■ Exercise goal: Could you filter the records below and return each line that holds "alter"?

Collected data entries

────────────────

(* ===== verification/VolStaging.v ===== *)
(** * VolStaging: the accounts of staged writes

    [pkg/objectfs/controller/volume.go]: written chunks wait in pack files until
    a sync commits them.  The volume counts the staged bytes and, for each pack,
    the chunks that still refer to it; a pack without references that has been
    uploaded may be evicted. *)

From S2P Require Import Prelude Bytes Sha256 VolRows.

#[local] Open Scope Z_scope.
#[local] Open Scope list_scope.

Definition set_packs (p : gmap Z packInfo) (g : Staging) : Staging :=
  mkStaging (sg_activePack g) (sg_nextPackID g) p (sg_stagingSeq g) (sg_stagedChunks g) (sg_stagedSizes g)
    (sg_stagedMtimes g) (sg_stagedBytes g) (sg_lastSyncError g).
Definition set_active (a : option Z) (n : Z) (g : Staging) : Staging :=
  mkStaging a n (sg_packs g) (sg_stagingSeq g) (sg_stagedChunks g) (sg_stagedSizes g)
    (sg_stagedMtimes g) (sg_stagedBytes g) (sg_lastSyncError g).
Definition set_chunks (c : gmap Z (gmap Z stagedChunkReference)) (b : Z) (g : Staging) : Staging :=
  mkStaging (sg_activePack g) (sg_nextPackID g) (sg_packs g) (sg_stagingSeq g) c (sg_stagedSizes g)
    (sg_stagedMtimes g) b (sg_lastSyncError g).
Definition set_attrs (sz mt : gmap Z Z) (g : Staging) : Staging :=
  mkStaging (sg_activePack g) (sg_nextPackID g) (sg_packs g) (sg_stagingSeq g) (sg_stagedChunks g) sz
    mt (sg_stagedBytes g) (sg_lastSyncError g).
Definition set_stagingSeq (n : Z) (g : Staging) : Staging :=
  mkStaging (sg_activePack g) (sg_nextPackID g) (sg_packs g) n (sg_stagedChunks g) (sg_stagedSizes g)
    (sg_stagedMtimes g) (sg_stagedBytes g) (sg_lastSyncError g).
Definition set_lastSyncError (e : gmap Z verr) (g : Staging) : Staging :=
  mkStaging (sg_activePack g) (sg_nextPackID g) (sg_packs g) (sg_stagingSeq g) (sg_stagedChunks g)
    (sg_stagedSizes g) (sg_stagedMtimes g) (sg_stagedBytes g) e.

Definition add_references (n : Z) (i : packInfo) : packInfo :=
  mkPackInfo (pi_blobs i) (pi_ByteSize i) (pi_liveReferences i + n) (pi_state i).

(** The staged chunks of an inode; an inode without any has no entry. *)
Definition staged_of (g : Staging) (ino : Z) : gmap Z stagedChunkReference := default ∅ (sg_stagedChunks g !! ino).

Definition dropPackReferenceLocked (packID : Z) (g : Staging) : Staging :=
  set_packs (alter (add_references (-1)) packID (sg_packs g)) g.

Definition setStagedChunkLocked (ino index : Z) (reference : stagedChunkReference) (g : Staging) : Staging :=
  let g :=
    match staged_of g ino !! index with
    | Some existing =>
        dropPackReferenceLocked (ref_PackID existing)
          (set_chunks (sg_stagedChunks g) (sg_stagedBytes g - ref_Length existing) g)
    | None => g
    end in
  let chunks := <[index := reference]> (staged_of g ino) in
  let g := set_chunks (<[ino := chunks]> (sg_stagedChunks g)) (sg_stagedBytes g + ref_Length reference) g in
  set_packs (alter (add_references 1) (ref_PackID reference) (sg_packs g)) g.

Definition forget_attrs (ino : Z) (g : Staging) : Staging :=
  set_attrs (delete ino (sg_stagedSizes g)) (delete ino (sg_stagedMtimes g)) g.

Definition dropStagedChunkLocked (ino index : Z) (g : Staging) : Staging :=
  match sg_stagedChunks g !! ino with
  | None => g
  | Some chunks =>
      match chunks !! index with
      | None => g
      | Some existing =>
          let chunks := delete index chunks in
          let g := set_chunks (<[ino := chunks]> (sg_stagedChunks g)) (sg_stagedBytes g - ref_Length existing) g in
          let g := dropPackReferenceLocked (ref_PackID existing) g in
          if bool_decide (chunks = ∅) then
            forget_attrs ino (set_chunks (delete ino (sg_stagedChunks g)) (sg_stagedBytes g) g)
          else g
      end
  end.

Definition drop_reference (g : Staging) (reference : stagedChunkReference) : Staging :=
  dropPackReferenceLocked (ref_PackID reference)
    (set_chunks (sg_stagedChunks g) (sg_stagedBytes g - ref_Length reference) g).

Definition dropStagedChunksLocked (ino : Z) (g : Staging) : Staging :=
  match sg_stagedChunks g !! ino with
  | None => g
  | Some chunks =>
      let g := foldl drop_reference g (snd <$> map_to_list chunks) in
      forget_attrs ino (set_chunks (delete ino (sg_stagedChunks g)) (sg_stagedBytes g) g)
  end.

Definition deletePackLocked (packID : Z) (g : Staging) : Staging := set_packs (delete packID (sg_packs g)) g.

Definition evictable (i : packInfo) : bool :=
  bool_decide (pi_state i = packUploaded) && (pi_liveReferences i <=? 0).

Fixpoint evict_loop (limit neededBytes total : Z) (eligible : list Z) (g : Staging) : Staging :=
  match eligible with
  | [] => g
  | packID :: eligible =>
      let packSize := match sg_packs g !! packID with Some i => pi_ByteSize i | None => 0 end in
      let g := deletePackLocked packID g in
      let total := total - packSize in
      if total + neededBytes <=? limit then g else evict_loop limit neededBytes total eligible g
  end.

Definition packs_total (g : Staging) : Z := map_fold (fun _ i n => pi_ByteSize i + n) 0 (sg_packs g).

Definition evictUploadedPacksLocked (limit neededBytes : Z) (g : Staging) : Staging :=
  let total := packs_total g in
  let eligible := merge_sort Z.le (fst <$> map_to_list (filter (fun kv => evictable kv.2 = true) (sg_packs g))) in
  if (total + neededBytes <=? limit) || bool_decide (eligible = []) then g
  else evict_loop limit neededBytes total eligible g.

────────────────

■ Exercise solution:
  set_packs (alter (add_references (-1)) packID (sg_packs g)) g.
  set_packs (alter (add_references 1) (ref_PackID reference) (sg_packs g)) g.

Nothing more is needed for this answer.